Skeptics immediately reply that women have not made war simply because they have rarely been in power. If they were empowered as leaders, the conditions of an anarchic world would force them to make the same bellicose decisions that men do. Margaret Thatcher, Golda Meir, and Indira Gandhi were powerful women; all of them led their countries to war.

But it is also true that these women rose to leadership by playing according to the political rules of “a man’s world.” It was their success in conforming to male values that enabled their rise to leadership in the first place. In a world in which women held a proportionate share (one-half) of leadership positions, they might behave differently in power.

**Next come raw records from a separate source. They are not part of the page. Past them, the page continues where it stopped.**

(* ===== verification/Types.v ===== *)
(** * What the store writes, it can read

    A row can be unreadable for the Go code although the schema allows it: a
    NULL where a string is scanned, an integer other than 0 and 1 where a bool
    is.  [db_typed] says that no row of the rule and template tables is; it
    holds throughout any sequence of the writing operations of the package,
    with any faults, together with the constraints of the schema, and the
    reads then never fail to scan. *)
From stdpp Require Import base list strings gmap sorting.
From Stdlib Require Import ZArith Lia.
From S2P Require Import Prelude Driver Rows Schema Sql Common Where RuleFilter Guards Operations Invariant.
From S2P Require Import Transaction FaultDetect CircuitBreaker RateLimit RoutingV2 Routing L5 Strategy.
From S2P Require Import ConfigFile ConfigGroup ConfigHistory ConfigRelease ConfigTemplate.
Open Scope Z_scope.
Open Scope store_scope.

(** ** Readable rows *)

(** A column that is not NULL. *)
Definition filled (o : option string) : bool := match o with Some _ => true | None => false end.

(** An int column that is scanned into a bool. *)
Definition flag01 (n : Z) : bool := (n =? 0) || (n =? 1).

Lemma scan_filled o : filled o = true -> exists s, scan_string o = Ok s.
Proof. destruct o; [by eexists|done]. Qed.

Lemma scan_flag01 n : flag01 n = true -> exists b, scan_bool n = Ok b.
Proof. unfold flag01, scan_bool. destruct (n =? 0), (n =? 1); eauto. done. Qed.

Lemma flag01_boolToInt b : flag01 (boolToInt b) = true.
Proof. by destruct b. Qed.

Definition fd_readable (r : fault_detect_rule_row) : bool := filled (fd_config r).
Definition cb_readable (r : circuitbreaker_rule_v2_row) : bool := flag01 (cb_enable r) && filled (cb_config r).
Definition rl_readable (r : ratelimit_config_row) : bool := flag01 (rl_disable r).
Definition rv_readable (r : routing_config_v2_row) : bool := filled (rv_config r).
Definition rc_readable (r : routing_config_row) : bool := filled (rc_in_bounds r) && filled (rc_out_bounds r).
Definition tpl_readable (r : config_file_template_row) : bool :=
  filled (tpl_comment r) && filled (tpl_format r) && filled (tpl_create_by r) && filled (tpl_modify_by r).

Definition all_rows {R} `{!Table R} (ok : R -> bool) (d : database) : Prop := Forall (fun r => ok r = true) (tbl d).

Definition db_typed (d : database) : Prop :=
  all_rows fd_readable d /\ all_rows cb_readable d /\ all_rows rl_readable d /\ all_rows rv_readable d /\
  all_rows rc_readable d /\ all_rows tpl_readable d.

(** The constraints and the types. *)
Definition db_ok (d : database) : Prop := db_wf d /\ db_typed d.

(** A table whose rows are to be readable. *)
Class Readable (R : Type) `{!Table R} := {
  readable : R -> bool;
  typed_rows : forall d, db_typed d -> all_rows readable d;
  set_typed : forall l d, db_typed d -> Forall (fun r => readable r = true) l -> db_typed (set_tbl l d)
}.

Ltac readable_laws f :=
  refine {| readable := f |}; unfold db_typed, all_rows; [tauto|];
  intros l [] (? & ? & ? & ? & ? & ?) ?; split_and!; done.

#[export] Instance fd_row_readable : Readable fault_detect_rule_row.
Proof. readable_laws fd_readable. Defined.
#[export] Instance cb_row_readable : Readable circuitbreaker_rule_v2_row.
Proof. readable_laws cb_readable. Defined.
#[export] Instance rl_row_readable : Readable ratelimit_config_row.
Proof. readable_laws rl_readable. Defined.
#[export] Instance rv_row_readable : Readable routing_config_v2_row.
Proof. readable_laws rv_readable. Defined.
#[export] Instance rc_row_readable : Readable routing_config_row.
Proof. readable_laws rc_readable. Defined.
#[export] Instance tpl_row_readable : Readable config_file_template_row.
Proof. readable_laws tpl_readable. Defined.

(** ** Statements keep them *)

Section statements.
Context {R} `{Readable R}.
Implicit Types d : database.

Lemma set_ok l d : db_ok d -> distinct clash l = true -> Forall (fun r => readable r = true) l -> db_ok (set_tbl l d).
Proof. intros [Hw Ht] Hd Hl. split; [by apply set_tbl_wf|by apply set_typed]. Qed.

Lemma insert_ok (mk : Z -> list R) : (forall now, Forall (fun r => readable r = true) (mk now)) ->
  Preserves db_ok (sql_insert mk).
Proof.
  intros Hmk now d n d' Hd [-> Hdist]%insert_Ok_inv. apply set_ok; [done|done|].
  apply Forall_app. split; [apply typed_rows, Hd|apply Hmk].
Qed.

Lemma update_keeps_ok (w : R -> bool) set : (forall now r, readable r = true -> readable (set now r) = true) ->
  Preserves db_ok (sql_update w set).
Proof.
  intros Hset now d n d' [Hw Ht] Hu. split; [by eapply update_wf|].
  unfold sql_update in Hu. case_match; [|done]. injection Hu as <- <-. apply set_typed; [done|].
  pose proof (typed_rows d Ht) as Hrows. unfold all_rows in Hrows. unfold change.
  rewrite Forall_forall in *. intros r (x & Hx & ->)%elem_of_change. case_match; auto.
Qed.

#[export] Instance delete_ok (w : R -> bool) : Preserves db_ok (sql_delete w).
Proof.
  intros now d n d' [Hw Ht] Hdel. split; [by eapply delete_wf|]. injection Hdel as <- <-.
  apply set_typed; [done|]. pose proof (typed_rows d Ht) as Hrows. unfold all_rows in Hrows.
  rewrite Forall_forall in *. intros r [Hr _]%elem_of_keep. auto.
Qed.
End statements.

(** New rows and changed rows are readable by computation. *)
Ltac readable_row :=
  cbn -[flag01 boolToInt];
  unfold fd_readable, cb_readable, rl_readable, rv_readable, rc_readable, tpl_readable;
  cbn -[flag01 boolToInt]; rewrite ?flag01_boolToInt;
  first [reflexivity|done|by intros [? ?]%andb_true_iff].

#[export] Hint Extern 1 (Preserves db_ok (sql_insert _)) =>
  apply insert_ok; intros ?; repeat constructor; readable_row : typeclass_instances.
#[export] Hint Extern 1 (Preserves db_ok (sql_update _ _)) =>
  apply update_keeps_ok; intros ? []; readable_row : typeclass_instances.

(** The other tables hold no readable column. *)
Section other_tables.
Context {R} `{!Table R} (untyped : forall (l : list R) d, db_typed d -> db_typed (set_tbl l d)).

Lemma insert_untyped (mk : Z -> list R) : Preserves db_ok (sql_insert mk).
Proof.
  intros now d n d' [Hw Ht] Hi. split; [by eapply insert_wf|]. apply insert_Ok_inv in Hi as [-> _]. by apply untyped.
Qed.

Lemma update_untyped w (set : Z -> R -> R) : Preserves db_ok (sql_update w set).
Proof.
  intros now d n d' [Hw Ht] Hi. split; [by eapply update_wf|]. apply update_Ok_inv in Hi as [-> _]. by apply untyped.
Qed.

Lemma delete_untyped (w : R -> bool) : Preserves db_ok (sql_delete w).
Proof. intros now d n d' [Hw Ht] Hi. split; [by eapply delete_wf|]. injection Hi as <- <-. by apply untyped. Qed.
End other_tables.

Ltac other_table lem := apply lem; intros ? ? Hother; exact Hother.
#[export] Hint Extern 2 (Preserves db_ok (sql_insert _)) => other_table insert_untyped : typeclass_instances.
#[export] Hint Extern 2 (Preserves db_ok (sql_update _ _)) => other_table update_untyped : typeclass_instances.
#[export] Hint Extern 2 (Preserves db_ok (sql_delete _)) => other_table delete_untyped : typeclass_instances.

(** Statements that keep the constraints and leave the typed tables alone. *)
Lemma ok_untyped {A} (p : P database A) : Preserves db_wf p ->
  (forall now d a d', p now d = Ok (a, d') -> db_typed d -> db_typed d') -> Preserves db_ok p.
Proof. intros Hw Ht now d a d' [? ?] Hp. split; [by eapply Hw|by eapply Ht]. Qed.

Ltac sequence_untyped := apply ok_untyped; [apply _|]; intros now [] a d' [= _ <-] Hd; exact Hd.

#[export] Instance ok_nextval : Preserves db_ok nextval.
Proof. sequence_untyped. Qed.
#[export] Instance ok_file_nextval : Preserves db_ok file_nextval.
Proof. sequence_untyped. Qed.
#[export] Instance ok_tag_nextvals n : Preserves db_ok (tag_nextvals n).
Proof. sequence_untyped. Qed.
#[export] Instance ok_group_nextval : Preserves db_ok group_nextval.
Proof. sequence_untyped. Qed.
#[export] Instance ok_template_nextval : Preserves db_ok template_nextval.
Proof. sequence_untyped. Qed.
#[export] Instance ok_history_nextval : Preserves db_ok history_nextval.
Proof. sequence_untyped. Qed.
#[export] Instance ok_expire n p : Preserves db_ok (fun _ d => Ok (tt, set_tbl (expire n p (tbl d)) d)).
Proof. apply ok_untyped; [apply _|]. intros now d a d' [= _ <-] Hd. exact Hd. Qed.

(** ** The operations *)

(** Instances are found by the shape of the text; nothing is unfolded. *)
#[local] Hint Constants Opaque : typeclass_instances.
#[local] Hint Transparent M P TM : typeclass_instances.

Section operations.
Context `{Env} `{PolarisApi} `{MapRange} `{Uuid} `{PgServer} `{PgInput} `{Strconv} `{ReleaseTypes}.
Context `{AuthApi} `{ModelInt}.

#[export] Instance ok_step m : GuardsTM anytime anytime db_ok (step m).
Proof. destruct m; cbn [step]; guard_operation. Qed.

#[export] Instance ok_run_op op : Guards db_ok (run_op op).
Proof. destruct op; cbn [run_op]; guard_operation. Qed.

#[export] Instance ok_perform op : Guards db_ok (perform op).
Proof. destruct op; cbn [perform]; guard_operation. Qed.

Lemma perform_each_ok ops c : txst c <> TxOpen ->
  db_ok (committed c) -> db_ok (committed (perform_each perform ops c)).
Proof. intros Ht Hd. by eapply (perform_each_guarded perform anytime anytime db_ok), guarded_idle. Qed.
End operations.

(** ** The reads *)

Lemma fetch_rows_total {R A} (scan : R -> res A) l :
  (forall r, r ∈ l -> exists a, scan r = Ok a) -> exists out, fetch_rows scan (Rows l None) = Ok out.
Proof.
  intros Hs. assert (exists out, Forall2 (fun r a => scan r = Ok a) l out) as [out Hout].
  { induction l as [|r l IH]; [by exists []|]. destruct (Hs r) as [a Ha]; [by left|].
    destruct IH as [out Hout]; [intros; apply Hs; by right|]. exists (a :: out). by constructor. }
  exists out. by apply fetch_rows_Ok.
Qed.

Section reads.
Context `{Env} `{PolarisApi}.
Implicit Types c : conn database.

Lemma read_total {R A} view (sel : Z -> database -> res (list R)) (scan : R -> res A) c l : reliable ->
  sel (current_timestamp c) (view c) = Ok l -> (forall r, r ∈ l -> exists a, scan r = Ok a) ->
  exists out c', (rs <- Query view sel ;; lift (fetch_rows scan rs)) c = (Ok out, c').
Proof.
  intros Hrel Hl Hs. unfold Bind. rewrite (Query_reliable _ _ _ _ Hrel Hl).
  destruct (fetch_rows_total scan l Hs) as [out Hout]. unfold lift. rewrite Hout. eauto.
Qed.

Lemma select_typed {R} `{Readable R} w d r : db_ok d -> r ∈ sql_select w d -> readable r = true.
Proof.
  intros [_ Ht] [Hr _]%elem_of_keep. pose proof (typed_rows d Ht) as Hrows. unfold all_rows in Hrows.
  rewrite Forall_forall in Hrows. auto.
Qed.

Definition returns {A} (op : M database A) c : Prop := exists a c', op c = (Ok a, c').

(** The whole-table reads of the caches, and the reads of one rule. *)
Definition cache_reads_return (mtime : Z) (firstUpdate : bool) c : Prop :=
  returns (GetFaultDetectRulesForCache mtime firstUpdate) c /\
  returns (GetCircuitBreakerRulesForCache mtime firstUpdate) c /\
  returns (GetRateLimitsForCache mtime firstUpdate) c /\
  returns (GetRoutingConfigsV2ForCache mtime firstUpdate) c /\
  returns (GetRoutingConfigsForCache mtime firstUpdate) c /\
  returns QueryAllConfigFileTemplates c.

Lemma fd_scan r : readable r = true -> exists a, scan_string (fd_config r) = Ok a.
Proof. apply scan_filled. Qed.

Lemma cb_scan r : readable r = true ->
  (exists b, scan_bool (cb_enable r) = Ok b) /\ exists a, scan_string (cb_config r) = Ok a.
Proof. intros [Hb Hf]%andb_true_iff. split; [by apply scan_flag01|by apply scan_filled]. Qed.

Lemma rc_scan r : readable r = true -> exists a, scan_routing r = Ok a.
Proof.
  intros [[x Hx]%scan_filled [y Hy]%scan_filled]%andb_true_iff. unfold scan_routing. rewrite Hx, Hy. by eexists.
Qed.

Lemma tpl_scan r : readable r = true -> exists a, scan_template r = Ok a.
Proof.
  intros [[[[a Ha]%scan_filled [b Hb]%scan_filled]%andb_true_iff [x Hx]%scan_filled]%andb_true_iff
    [y Hy]%scan_filled]%andb_true_iff.
  unfold scan_template. rewrite Ha, Hb, Hx, Hy. by eexists.
Qed.

Lemma cache_reads_total mtime firstUpdate c : reliable -> db_ok (committed c) -> db_ok (replica c) ->
  cache_reads_return mtime firstUpdate c.
Proof.
  intros Hrel Hc Hr. split_and!.
  - eapply read_total; [done|reflexivity|]. intros r [x Hx]%(select_typed _ _ _ Hr)%fd_scan. rewrite Hx. by eexists.
  - eapply read_total; [done|reflexivity|]. intros r [[b Hb] [x Hx]]%(select_typed _ _ _ Hr)%cb_scan.
    rewrite Hb, Hx. by eexists.
  - eapply read_total; [done|reflexivity|]. intros r _. by eexists.
  - eapply read_total; [done|reflexivity|]. intros r [x Hx]%(select_typed _ _ _ Hr)%scan_filled. rewrite Hx. by eexists.
  - eapply read_total; [done|reflexivity|]. intros r Hs%(select_typed _ _ _ Hr). by apply rc_scan.
  - unfold returns, QueryAllConfigFileTemplates, Bind, map_err.
    erewrite Query_reliable by done. unfold lift, ConfigTemplate.transferRows.
    destruct (fetch_rows_total scan_template (by_id_desc (tbl (committed c)))) as [out Hout].
    { intros r Hr'. apply tpl_scan. unfold by_id_desc in Hr'. rewrite list_elem_of_In in Hr'.
      eapply (Permutation_in _ (merge_sort_Permutation _ _)) in Hr'. rewrite <- list_elem_of_In in Hr'.
      pose proof (typed_rows _ (proj2 Hc)) as Hrows. unfold all_rows in Hrows. rewrite Forall_forall in Hrows. auto. }
    rewrite Hout. by eexists _, _.
Qed.
End reads.

(** C2: whatever sequence of writing operations of the package is run, with
    whatever faults, on content whose rule and template rows are readable and
    whose constraints hold, both remain so; and a connection without faults to
    that content, replicated, then reads every rule and template: no scan
    fails. *)
Theorem rules_stay_readable `{!PolarisApi} `{MapRange} `{Uuid} `{PgServer} `{PgInput} `{Strconv} `{ReleaseTypes}
    `{AuthApi} `{ModelInt} (E : Env) ops c0 : txst c0 <> TxOpen -> db_ok (committed c0) ->
  let d' := committed (perform_each perform ops c0) in
  db_ok d' /\
  forall (E' : Env) mtime firstUpdate (c : conn database),
    @reliable E' -> committed c = d' -> replica c = d' -> cache_reads_return (H:=E') mtime firstUpdate c.
Proof.
  intros Ht Hd d'. assert (db_ok d') as Hd' by (by apply perform_each_ok).
  split; [done|]. intros E' mtime firstUpdate c Hrel Hc Hr. apply cache_reads_total; [done|by rewrite Hc|by rewrite Hr].
Qed.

So we are left with the broader question: does gender really matter in leadership? In terms of stereotypes, various psychological studies show that men gravitate to the hard power of command, while women are collaborative and intuitively understand the soft power of attraction and persuasion. Americans tend to describe leadership with tough male stereotypes, but recent leadership studies show increased success for what was once considered a “feminine style.”

In information-based societies, networks are replacing hierarchies, and knowledge workers are less deferential. Management in a wide range of organizations is changing in the direction of “shared leadership,” and “distributed leadership,” with leaders in the center of a circle rather than atop a pyramid. Former Google CEO Eric Schmidt said that he had to “coddle” his employees.

Even the military faces these changes. In the United States, the Pentagon says that Army drillmasters do “less shouting at everyone,” because today’s generation responds better to instructors who play “a more counseling-type role.” Military success against terrorists and counterinsurgents requires soldiers to win hearts and minds, not just break buildings and bodies.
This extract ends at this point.